SparK will exctract gene and transcript information from column 3 of the gtf file. In particular, from rows which have "gene", "CDS", "exon", "transcript", and "start_codon" in column 2. Check if your gtf file labels these entries like that if some are missing or problems are encountert; e.g. your gtf file doesn't use for instance "mRNA" instead of "transcript". In the latter "mRNA" should be replaced with "transcript". Further, SparK expects the gene name, and transcript name to be in column 9 of the gtf file. It will try extract the information from ... ; gene_name "XXX"; ... and ... ; transcript_id "XXX"; ... . You can download a standard gtf file from the link mentioned above and have a look at how these gtf files are built.
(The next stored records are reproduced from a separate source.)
Lemma Resize_reserves (v : Vector T) (l : list T) (n : Z) :
  models v l → size_ v < n → n * sizeof_T ≤ SIZE_MAX → reserve_quiet v l n →
  ∃ v1 leak rest,
    Reserve v n = Returns (v1, leak, ()) ∧ models v1 l ∧
    size_ v1 = size_ v ∧ Capacity v1 = Z.max (Capacity v) n ∧
    slots v1 = (Some <$> l) ++ rest ∧
    Z.of_nat (length l) + Z.of_nat (length rest) = Capacity v1.
Proof.
  intros Hm Hn Hfit Hq.
  destruct (Reserve_when_quiet v l n Hm Hfit Hq)
    as (v1 & leak & Hres & Hnoop & Hcap1 & _ & Hs1 & Hm1).
  destruct (models_slots _ _ Hm1) as (rest & Hslots & Hcap).
  exists v1, leak, rest. split; [done|]. split; [done|]. split; [done|].
  split; [|done].
  destruct (decide (n ≤ Capacity v)) as [Hle|Hgt].
  - destruct (Hnoop Hle) as [-> _]. lia.
  - rewrite Hcap1; lia.
Qed.

Lemma Resize_grows (v : Vector T) (l : list T) (n : Z) (x0 : T) :
  models v l → size_ v < n → n * sizeof_T ≤ SIZE_MAX →
  value_initialize = Some x0 → reserve_quiet v l n →
  ∃ v' leak, Resize v n = Returns (v', leak, ()) ∧
             models v' (l ++ replicate (Z.to_nat (n - size_ v)) x0) ∧
             Capacity v' = Z.max (Capacity v) n ∧ size_ v' = n.
Proof.
  intros Hm Hn Hfit Hx Hq.
  destruct (Resize_reserves v l n Hm Hn Hfit Hq)
    as (v1 & leak & rest & Hres & Hm1 & Hs1 & Hc1 & Hslots & Hcap).
  destruct (models_inv _ _ Hm) as (Hlen & Hsz & Hmax & Hsize & Hbytes).
  destruct (models_inv _ _ Hm1) as (Hlen1 & Hsz1 & Hmax1 & Hsize1 & Hbytes1).
  pose proof SIZE_MAX_eq as HS. pose proof two64_eq as H64.
  pose proof sizeof_T_spec as Hsizeof.
  unfold Resize. destruct (Z.eqb_spec n (size_ v)); [lia|].
  destruct (Z.ltb_spec n (size_ v)); [lia|].
  rewrite Hres. cbn [mbind result_bind].
  set (k := Z.to_nat (n - size_ v)).
  assert (Hk : (k ≤ length rest)%nat) by lia.
  rewrite Hslots, <-(take_drop k rest), Hs1.
  rewrite wrap_small by nia.
  rewrite (uninitialized_value_construct_n_live _ _ _ x0)
    by (rewrite ?length_fmap, ?length_take_le; done || lia).
  cbn [unwind mbind result_bind]. rewrite length_take_le by done.
  eexists _, _. split; [done|]. split; [|done].
  eapply models_intro.
  - by rewrite fmap_app, fmap_replicate, <-app_assoc.
  - rewrite length_app, length_replicate, length_drop. unfold Capacity in *. lia.
  - rewrite length_app, length_replicate. lia.
  - done.
Qed.

Lemma Resize_value_initialize_fails (v : Vector T) (l : list T) (n : Z) :
  models v l → size_ v < n → n * sizeof_T ≤ SIZE_MAX →
  value_initialize = None → reserve_quiet v l n →
  ∃ v' leak, Resize v n = Raises (v', leak) ∧ models v' l ∧
             Capacity v' = Z.max (Capacity v) n ∧ size_ v' = size_ v.
Proof.
  intros Hm Hn Hfit Hx Hq.
  destruct (Resize_reserves v l n Hm Hn Hfit Hq)
    as (v1 & leak & rest & Hres & Hm1 & Hs1 & Hc1 & Hslots & Hcap).
  destruct (models_inv _ _ Hm) as (Hlen & Hsz & Hmax & Hsize & Hbytes).
  destruct (models_inv _ _ Hm1) as (Hlen1 & Hsz1 & Hmax1 & Hsize1 & Hbytes1).
  pose proof SIZE_MAX_eq as HS. pose proof two64_eq as H64.
  pose proof sizeof_T_spec as Hsizeof.
  unfold Resize. destruct (Z.eqb_spec n (size_ v)); [lia|].
  destruct (Z.ltb_spec n (size_ v)); [lia|].
  rewrite Hres. cbn [mbind result_bind].
  rewrite uninitialized_value_construct_n_fails;
    [ | done | rewrite wrap_small by nia; lia | apply valid_lt; lia ].
  cbn [unwind]. rewrite with_slots_same. by exists v1, leak.
Qed.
If encountering problems with your gtf file please check if those two entries are present in the same format. If not, download an updated version of your gtf files that includes these entries in the same format. If this is not available, e.g. when working with custom genomes, then there are two options: Either those entries need to be added to the file (e.g. with Excel), or, the SparK pyhton file can be easily modified to recognize other formats. Where Python extracts the gene name and transcript ID's is specified in the "get_gene_name" and "get_transcript_name" functions at the beginning of the script. Of note, the entry transcript_ID is only neccecary if individual transcripts were to be plotted. If only genes are plotted, then a "gene_name" entry is enough in the gtf file.

Dealing with methylation data/my data has the wrong y-Axis/looks different than in IGV:

If you are working with data that has very sharp and narrow peaks, like methylation data, or plotting larger regions with data that has sharp peaks you might encounter the following: The y-axis indicates lower values for your data than what you expected, and your data looks different from what you have seen in IGV. If you plot a large region like 100 kb, then you have more data points than pixels in your plot. There are different ways of dealing with this, and SparK will calculate the average signal for each pixel of the plot. Say you have to squeeze 10 data points into each pixel of the plot, and you only have one methylation site (one single base) with a value of 1.0 for a stretch of 10 bases, then you will end up with an average value of 0.1 for that one pixel in the SparK plot. IGV will show you a peak with 1.0. when in default setting. See the attached example. I have plotted a larger region of methylation data with IGV, you can see that the data ranges to 1.0, which is what you were expecting. However, the data is so highly clustered that it really doesn't tell you anything. See for instance the red square (1). If we zoom in once, we can notice that what looked as one massive block of methylation is actually two distinct sites (2). Further, both sites seem to have the same amount of methylation. If we zoom in again, we can see that those two sites are not the same at all, but in fact very different in amount of methylation that is present (3). So even zooming in once doesn't give us meaningful data in IGV yet. In SparK plots the values don't go up to 1, but SparK plots depict a meaningful representation of the data, even in the most zoomed out version.